Desde una mirada pedagógica, la segregación escolar por niveles socioeconómicos —vigente en muchos países— desarrolla en los estudiantes y en sus familias una idea de su ubicación en la estructura piramidal y estratificada de la sociedad; cada escuela está asociada con un cierto nivel de pobreza o de riqueza según el sector de población que atiende y la calidad de la educación que ofrece, determinado por sus precios o las contribuciones y apoyos que demanda a las familias. En este sentido, cada escuela es un mensaje: se asocia con altas expectativas, con mediocridad o con precariedad, dependiendo de su ubicación en la pirámide social. Las llamadas “escuelas para pobres”, estatales o privadas, son estigmatizantes y tienden a producir desesperanza y resignación.

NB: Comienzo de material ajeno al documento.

Lemma lstrip_not_blank s :
  blank s = false → ∃ c r, lstrip s = String c r ∧ isspace c = false.
Proof.
  induction s as [|c s IH]; simpl; [done|].
  destruct (isspace c) eqn:Hc; simpl; [exact IH|].
  intros _. exists c, s. by rewrite Hc.
Qed.

Lemma rstrip_head c r : isspace c = false → truthy (rstrip (String c r)) = true.
Proof. intros Hc. simpl. rewrite Hc. by destruct (rstrip r). Qed.

Lemma usable_blank s : usable s = negb (blank s).
Proof.
  unfold usable, strip. destruct (blank s) eqn:Hb.
  - rewrite (lstrip_blank s Hb). by destruct s.
  - destruct (lstrip_not_blank s Hb) as (c & r & -> & Hc).
    rewrite (rstrip_head c r Hc). by destruct s.
Qed.

Lemma filter_usable_nil (l : list string) :
  List.filter usable l = [] ↔ Forall (λ c, blank c = true) l.
Proof.
  induction l as [|c l IH]; simpl.
  - split; [constructor|done].
  - rewrite usable_blank. destruct (blank c) eqn:Hb; simpl.
    + rewrite IH. split; [by constructor|by inversion 1].
    + split; [done|]. inversion 1; congruence.
Qed.

Example strip_example :
  strip (" a b " +:+ nl) = "a b" ∧ usable (" " +:+ nl) = false
  ∧ usable "" = false ∧ usable " x" = true.
Proof. by vm_compute. Qed.

(** ** The retry loop *)

Section Retry.
Variables (self : LocalProMode) (unit : nat) (prompt : string) (temperature : Q).

Let req := completion_request self prompt temperature.
Let reply (k : nat) := client self (CandidateCall unit k) req.
Let sent (k : nat) := Send (CandidateCall unit k) req.

(** The four ways through the loop. *)
Lemma one_completion_exit_cases :
  (∃ t, reply 0%nat = Content t ∧
     one_completion_exit self unit prompt temperature
     = (ExitResponse t, [sent 0%nat]))
  ∨ (∃ e0 t, reply 0%nat = Fault e0 ∧ reply 1%nat = Content t ∧
     one_completion_exit self unit prompt temperature
     = (ExitResponse t, [sent 0%nat; Sleep 0.5; sent 1%nat]))
  ∨ (∃ e0 e1 t, reply 0%nat = Fault e0 ∧ reply 1%nat = Fault e1 ∧
     reply 2%nat = Content t ∧
     one_completion_exit self unit prompt temperature
     = (ExitResponse t,
        [sent 0%nat; Sleep 0.5; sent 1%nat; Sleep (0.5 * 2); sent 2%nat]))
  ∨ (∃ e0 e1 e2, reply 0%nat = Fault e0 ∧ reply 1%nat = Fault e1 ∧
     reply 2%nat = Fault e2 ∧
     one_completion_exit self unit prompt temperature
     = (ExitReraise e2,
        [sent 0%nat; Sleep 0.5; sent 1%nat; Sleep (0.5 * 2); sent 2%nat])).
Proof.
  unfold one_completion_exit, reply, sent, req. simpl.
  destruct (client self (CandidateCall unit 0) _) as [t0|e0] eqn:H0.
  { left. by exists t0. }
  destruct (client self (CandidateCall unit 1) _) as [t1|e1] eqn:H1.
  { right; left. by exists e0, t1. }
  destruct (client self (CandidateCall unit 2) _) as [t2|e2] eqn:H2.
  { right; right; left. by exists e0, e1, t2. }
  right; right; right. by exists e0, e1, e2.
Qed.
(** * npm-check-updates: the version manager ([lib/versionmanager.js])

    A shallow embedding of the pure functions of the version manager and
    the verification of its specification.

    Strings.  A JavaScript string is modelled as the list of its code
    units, [list ascii]; the embedding covers the strings whose code units
    lie in 0..255 (the character with code [n] is the code unit of value
    [n]).  Character classes are written on the numeric code.

    Numbers.  [parseInt] yields NaN or an integer-valued Number; it is
    modelled as [option Z], [None] being NaN, the integer being rounded to
    the nearest double as ECMAScript's Number does.

    The [semver] package is an npm dependency, not part of this
    repository: the three functions the version manager calls are taken
    as parameters of the development. *)

From Stdlib Require Import List Ascii String ZArith NArith Bool Lia.
From stdpp Require Import base decidable option list gmap strings.
Import ListNotations.

Local Open Scope Z_scope.

(** ** Strings and characters *)

Abbreviation jsstring := (list ascii).

(** A string literal as a list of code units. *)
Definition js (s : string) : jsstring := list_ascii_of_string s.

Definition code (c : ascii) : N := N_of_ascii c.

Definition isDigitChar (c : ascii) : bool :=
  ((48 <=? code c) && (code c <=? 57))%N.

(** ECMAScript's StrWhiteSpaceChar (white space and line terminators), which
    is also the class [\s] of regular expressions: TAB, LF, VT, FF, CR,
    SPACE and NBSP among the code units 0..255. *)
Definition isWhiteSpaceChar (c : ascii) : bool :=
  ((9 <=? code c) && (code c <=? 13) || (code c =? 32) || (code c =? 160))%N.

Definition dot : ascii := ascii_of_N 46.
Definition space : ascii := ascii_of_N 32.

(** [isNaN(ch)] for a one-character string [ch]: [Number(ch)] is a digit's
    value, 0 for a white-space character (the trimmed string is empty), and
    NaN for every other character. *)
Definition isNaNChar (c : ascii) : bool :=
  negb (isDigitChar c || isWhiteSpaceChar c).
Lemma decayedY_ref (w : World) (el : HTMLElement) :
  ref_current w = Some el ->
  ref_current (decayedY w)
  = Some (set_scroll
            (scrollLeft el + scrollSpeedX (internalState w) * timing)
            (scrollTop el
             + scrollSpeedY (internalState w) * decayRate opts * timing) el).
Proof. intros Href. unfold decayedY, runScroll. cbn. now rewrite Href. Qed.

Lemma momentumX_ref (w : World) (el : HTMLElement) :
  ref_current w = Some el ->
  ref_current (momentumX w) = ref_current (decayedX w).
Proof.
  intros Href. destruct (momentumX_cases w el Href) as [[_ ->]|[_ ->]];
    [|reflexivity].
  now rewrite clearTimer_ref.
Qed.

Lemma momentumY_ref (w : World) (el : HTMLElement) :
  ref_current w = Some el ->
  ref_current (momentumY w) = ref_current (decayedY w).
Proof.
  intros Href. destruct (momentumY_cases w el Href) as [[_ ->]|[_ ->]];
    [|reflexivity].
  now rewrite clearTimer_ref.
Qed.

(** X8: a momentum tick scrolls both axes, whether it goes on or
    stops: the tick of the X interval moves the horizontal offset by the
    decayed X speed times [timing] and the vertical offset by the
    current Y speed times [timing], and the tick of the Y interval does
    the same with the axes exchanged.  So while both loops run, a tick of
    each moves the horizontal offset by twice the decayed X speed times
    [timing]. *)
Theorem momentum_tick_scrolls_both_axes (w : World) (el : HTMLElement) :
  ref_current w = Some el ->
  let s := internalState w in
  let r := decayRate opts in
  (forall id,
     timers w !! id = Some MomentumX ->
     exists el',
       ref_current (fire id w) = Some el'
       /\ scrollLeft el' = scrollLeft el + scrollSpeedX s * r * timing
       /\ scrollTop el' = scrollTop el + scrollSpeedY s * timing)
  /\ (forall id,
        timers w !! id = Some MomentumY ->
        exists el',
          ref_current (fire id w) = Some el'
          /\ scrollLeft el' = scrollLeft el + scrollSpeedX s * timing
          /\ scrollTop el' = scrollTop el + scrollSpeedY s * r * timing)
  /\ (forall idX idY,
        timers w !! idX = Some MomentumX ->
        timers w !! idY = Some MomentumY ->
        ~ stopsX w el ->
        exists el',
          ref_current (fire idY (fire idX w)) = Some el'
          /\ scrollLeft el'
             == scrollLeft el + 2 * (scrollSpeedX s * r * timing)).
Proof.
  intros Href s r. split; [|split].
  - intros id Hid. rewrite (fire_momentumX _ _ Hid).
    rewrite (momentumX_ref w el Href), (decayedX_ref w el Href).
    eexists. split; [reflexivity|]. split; reflexivity.
  - intros id Hid. rewrite (fire_momentumY _ _ Hid).
    rewrite (momentumY_ref w el Href), (decayedY_ref w el Href).
    eexists. split; [reflexivity|]. split; reflexivity.
  - intros idX idY HX HY Hgo. rewrite (fire_momentumX _ _ HX).
    destruct (momentumX_cases w el Href) as [[Hs _]|[_ ->]]; [contradiction|].
    pose proof (decayedX_ref w el Href) as Href1.
    assert (HY1 : timers (decayedX w) !! idY = Some MomentumY).
    { unfold decayedX, runScroll. cbn. now rewrite Href. }
    rewrite (fire_momentumY _ _ HY1), (momentumY_ref _ _ Href1),
      (decayedY_ref _ _ Href1).
    eexists. split; [reflexivity|].
    unfold decayedX, runScroll. cbn. rewrite Href. cbn.
    subst s r. ring.
Qed.
(** * lvm_pvs: reconciliation of LVM physical volumes

    A shallow embedding of [system/lvm_pvs.py] (the Ansible module
    [lvm_pvs]) and the properties of its run.

    The module talks to the host through four channels only:
    [os.path.realpath], [os.path.exists], [module.get_bin_path] and
    [module.run_command].  They are gathered in a record [Host]; every
    function of the module is parameterised by it.  A run is a computation
    in a small monad that threads the log of the commands executed so far
    and stops at the first [exit_json], [fail_json] or uncaught Python
    exception. *)

From Stdlib Require Import ZArith String Ascii List Bool Lia.
From stdpp Require Import base option list gmap strings.

Local Open Scope string_scope.
Local Open Scope list_scope.
Local Open Scope Z_scope.

(** ** Python string primitives used by the module *)

Module PyStr.

(** Whitespace of a Python 2 byte string: space, TAB, LF, VT, FF, CR. *)
Definition isspace (c : ascii) : bool :=
  match nat_of_ascii c with
  | 9%nat | 10%nat | 11%nat | 12%nat | 13%nat | 32%nat => true
  | _ => false
  end.

Definition is_empty (s : string) : bool :=
  match s with EmptyString => true | String _ _ => false end.

(** [s.lstrip()] *)
Fixpoint lstrip (s : string) : string :=
  match s with
  | EmptyString => EmptyString
  | String c s' => if isspace c then lstrip s' else s
  end.

(** [s.rstrip()] *)
Fixpoint rstrip (s : string) : string :=
  match s with
  | EmptyString => EmptyString
  | String c s' =>
      let r := rstrip s' in
      if isspace c && is_empty r then EmptyString else String c r
  end.

(** [s.strip()] *)
Definition strip (s : string) : string := rstrip (lstrip s).

(** [s.split(sep)] for a one-character separator: never the empty list. *)
Fixpoint split (sep : ascii) (s : string) : list string :=
  match s with
  | EmptyString => [EmptyString]
  | String c s' =>
      if Ascii.eqb c sep then EmptyString :: split sep s'
      else match split sep s' with
           | [] => [String c EmptyString]
           | w :: ws => String c w :: ws
           end
  end.

(** [s.split()]: the maximal runs of non-whitespace characters. *)
Fixpoint words_go (cur : string) (s : string) : list string :=
  match s with
  | EmptyString => if is_empty cur then [] else [cur]
  | String c s' =>
      if isspace c
      then (if is_empty cur then words_go EmptyString s'
            else cur :: words_go EmptyString s')
      else words_go (cur +:+ String c EmptyString) s'
  end.

Definition words (s : string) : list string := words_go EmptyString s.

(** [s.splitlines()] of a byte string: lines end at LF, CR or CR LF; the
    terminators are dropped and a final terminator opens no empty line. *)
Fixpoint splitlines_go (cur : string) (s : string) : list string :=
  match s with
  | EmptyString => if is_empty cur then [] else [cur]
  | String c s' =>
      if Ascii.eqb c "010"%char then cur :: splitlines_go EmptyString s'
      else if Ascii.eqb c "013"%char then
        match s' with
        | String c' s'' =>
            if Ascii.eqb c' "010"%char
            then cur :: splitlines_go EmptyString s''
            else cur :: splitlines_go EmptyString s'
        | EmptyString => cur :: splitlines_go EmptyString s'
        end
      else splitlines_go (cur +:+ String c EmptyString) s'
  end.

Definition splitlines (s : string) : list string :=
  splitlines_go EmptyString s.

(** [s.startswith(p)] *)
Definition startswith (p s : string) : bool := String.prefix p s.


End PyStr.

(** ** Data model *)

(** [state=dict(choices=["absent", "present"], default='present')] *)
Inductive state_choice : Set := present | absent.

(** The module parameters after Ansible's argument handling, and the
    check-mode flag of the invocation.  [pvs] is [None] when the option
    was not supplied ([require=True] in the argument spec is not a key
    Ansible knows, so the option is not enforced). *)
Record params : Set := Params {
  pvs : option (list string);
  pv_options : string;
  state : state_choice;
  force : bool;
  check_mode : bool
}.

(** One value of the dictionary built by [parse_pvs]; the sizes are kept
    as the words printed by the listing command. *)
Record pv_info : Set := PvInfo {
  vg_name : string;
  pv_size : string;
  pv_free : string
}.

(** The external commands the module runs. *)
Inductive command : Set :=
| Pvs (pvs_cmd : string)
| Dmsetup (dmsetup_cmd dm_device : string)
| Pvcreate (pvcreate_cmd : string) (options : list string) (dev : string)
| Pvremove (pvremove_cmd dev : string)
| PvremoveForce (pvremove_cmd dev : string).

(** The argument handed to [module.run_command]: one string, or a list of
    words. *)
Inductive cmdline : Set :=
| CmdString (s : string)
| CmdList (l : list string).

Definition render (c : command) : cmdline :=
  match c with
  | Pvs pvs_cmd =>
      CmdString (pvs_cmd +:+
        " --noheadings -o  pv_name,vg_name,pv_size,pv_free --units b --separator ';'")
  | Dmsetup dmsetup_cmd dm_device =>
      CmdString (dmsetup_cmd +:+ " info -C --noheadings -o name " +:+ dm_device)
  | Pvcreate pvcreate_cmd options dev =>
      CmdList ([pvcreate_cmd] ++ options ++ [dev])
  | Pvremove pvremove_cmd dev =>
      CmdString (pvremove_cmd +:+ " " +:+ dev)
  | PvremoveForce pvremove_cmd dev =>
      CmdString (pvremove_cmd +:+ " -ff -y " +:+ dev)
  end.

(** The commands that change the host: [pvcreate] and [pvremove]. *)
Definition is_mutating (c : command) : bool :=
  match c with
  | Pvcreate _ _ _ | Pvremove _ _ | PvremoveForce _ _ => true
  | Pvs _ | Dmsetup _ _ => false
  end.

Definition is_listing (c : command) : bool :=
  match c with Pvs _ => true | _ => false end.

Definition is_dmsetup (c : command) : bool :=
  match c with Dmsetup _ _ => true | _ => false end.

(** [(rc, out, err)] as returned by [module.run_command]. *)
Definition response : Set := Z * string * string.

(** An entry of the command log: the command and what it returned. *)
Definition event : Set := command * response.

(** What the module sees of the machine it runs on.  [run_command] answers
    from the command lines run before and the one run now, so that a
    command may change what later ones return. *)
Record Host : Type := {
  realpath : string -> string;
  path_exists : string -> bool;
  get_bin_path : string -> option string;
  run_command : list cmdline -> cmdline -> response
}.

Inductive exception : Set :=
| UnboundLocalError (name : string)
| IndexError.

(** How a run ends: [module.exit_json(changed=...)],
    [module.fail_json(msg=..., rc=..., err=...)] (the last two only where
    the call gives them), or a Python exception nobody catches. *)
Inductive outcome : Set :=
| Exited (changed : bool)
| Failed (msg : string) (rc : option Z) (err : option string)
| Raised (e : exception).

(** ** The monad of a run *)

Definition Run (A : Type) : Type := list event -> (outcome + A) * list event.

#[global] Instance Run_ret : MRet Run := fun A a log => (inr a, log).

#[global] Instance Run_bind : MBind Run := fun A B k m log =>
  match m log with
  | (inl o, log') => (inl o, log')
  | (inr a, log') => k a log'
  end.

Definition stop {A : Type} (o : outcome) : Run A := fun log => (inl o, log).

Definition exit_json {A : Type} (changed : bool) : Run A := stop (Exited changed).

Definition fail_json {A : Type} (msg : string) (rc : option Z) (err : option string) : Run A :=
  stop (Failed msg rc err).

Definition raise {A : Type} (e : exception) : Run A := stop (Raised e).

(** [for x in l: s = body(x, s)] *)
Fixpoint for_each {A S : Type} (body : A -> S -> Run S) (l : list A) (s : S) : Run S :=
  match l with
  | [] => mret s
  | a :: l' => s' ← body a s; for_each body l' s'
  end.

Definition history (log : list event) : list cmdline := map (fun e => render (fst e)) log.

(** [parts[i]] *)
Definition index (parts : list string) (i : nat) : Run string :=
  match parts !! i with
  | Some x => mret x
  | None => raise IndexError
  end.

(** ** The module *)

Definition dm_prefix : string := "/dev/dm-".
Definition mapper_prefix : string := "/dev/mapper/".

Definition msg_no_pvs : string := "No physical volumes given.".
Definition msg_not_found (test_dev : string) : string :=
  "Device " +:+ test_dev +:+ " not found.".
Definition msg_pvs_failed : string := "Failed executing pvs command.".
Definition msg_dmsetup_failed : string := "Failed executing dmsetup command.".
Definition msg_create_failed (dev : string) : string :=
  "Creating physical volume '" +:+ dev +:+ "' failed".
Definition msg_remove_failed (dev : string) : string :=
  "Failed to remove physical volume " +:+ dev.
Definition msg_refuse (dev vg : string) : string :=
  "Refuse to remove physical volume " +:+ dev +:+
  " being in use by volume group " +:+ vg +:+ " without force=yes".

Section LvmPvs.

Variable h : Host.

(** [module.run_command(c)]: ask the host, log the command. *)
Definition run_cmd (c : command) : Run response := fun log =>
  (inr (run_command h (history log) (render c)),
   log ++ [(c, run_command h (history log) (render c))]).

(** [module.get_bin_path(name, True)]: Ansible fails the run when the
    executable is not found. *)
Definition get_bin_path_required (name : string) : Run string :=
  match get_bin_path h name with
  | Some path => mret path
  | None => fail_json ("Failed to find required executable " +:+ name) None None
  end.

Definition find_mapper_device_name (dm_device : string) : Run string :=
  dmsetup_cmd ← get_bin_path_required "dmsetup";
  '(rc, dm_name, err) ← run_cmd (Dmsetup dmsetup_cmd dm_device);
  if negb (rc =? 0) then fail_json msg_dmsetup_failed (Some rc) (Some err)
  else mret (mapper_prefix +:+ PyStr.rstrip dm_name).

(** The body of the loop of [parse_pvs]. *)
Definition parse_line (line : string) (pvs : gmap string pv_info)
  : Run (gmap string pv_info) :=
  let parts := PyStr.split ";" (PyStr.strip line) in
  name ← index parts 0;
  name ← (if PyStr.startswith dm_prefix name
          then find_mapper_device_name name else mret name);
  vg ← index parts 1;
  size ← index parts 2;
  free ← index parts 3;
  mret (<[name := PvInfo vg size free]> pvs).

Definition parse_pvs (data : string) : Run (gmap string pv_info) :=
  for_each parse_line (PyStr.splitlines data) ∅.

(** Lines 115-122 of [main]: [dev_list] is bound only when [pvs] is a
    non-empty list; then every entry is replaced by its real path. *)
Definition requested_devices (p : params) : Run (list string) :=
  dev_list ← match pvs p with
             | Some (dev :: devs) => mret (Some (dev :: devs))
             | Some [] | None =>
                 match state p with
                 | present => fail_json msg_no_pvs None None
                 | absent => mret None
                 end
             end;
  match dev_list with
  | Some dev_list => mret (map (realpath h) dev_list)
  | None => raise (UnboundLocalError "dev_list")
  end.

La segregación escolar debilita la cohesión social, reduce la tolerancia hacia la diversidad y el respeto a diferencias culturales y religiosas, aumenta el racismo y la discriminación, debilita la confianza y la solidaridad, normaliza las desigualdades y legitima una falsa meritocracia. La segregación tiende a promover la soberbia entre los privilegiados y la humillación o el resentimiento entre los carenciados que asisten a las escuelas precarias; afecta el autoconcepto y la autoestima, los que a su vez se asocian con el bajo rendimiento académico, la violencia escolar, la informalidad y la marginalidad.
Por otro lado, la pedagogía individualista y autoritaria está presente transversalmente en la mayoría de las escuelas. Se manifiesta en los tipos de relaciones que se establecen entre directivos y docentes con alumnos y familias; entre los docentes y entre estudiantes; en rutinas como las formaciones de tipo castrense, los horarios y el manejo autoritario de la disciplina; en la frecuencia de la violencia y el abuso entre estudiantes. Se expresa, asimismo, en las dinámicas de enseñanza y aprendizaje en las aulas, casi siempre lectivas, verticales, ciegas a la diversidad de culturas y de aprendizajes previos, posibilidades y limitaciones de los alumnos; orientadas al éxito individual de muy pocos y al fracaso de muchos. Son dinámicas que rara vez incluyen la cooperación o el interés por el bien común.
En resumen, la pedagogía implícita que prevalece en la mayoría de las escuelas reproduce una cultura hegemónica caracterizada por un hiperindividualismo egocéntrico, incertidumbre y miedo; desconfianza, mentira y deshonestidad; intolerancia, amnesia histórica e indiferencia; son actitudes que destruyen cualquier noción de ciudadanía social, por lo que se trata de una pedagogía incompatible con la democracia política y social. La pasividad de amplios sectores sociales frente al actual desmantelamiento de la democracia y la aplicación de políticas de exclusión, de deportación y hasta de exterminio de poblaciones es, en buena parte, el resultado de esa pedagogía de la opresión que los educadores debemos criticar y transformar en beneficio de la humanidad.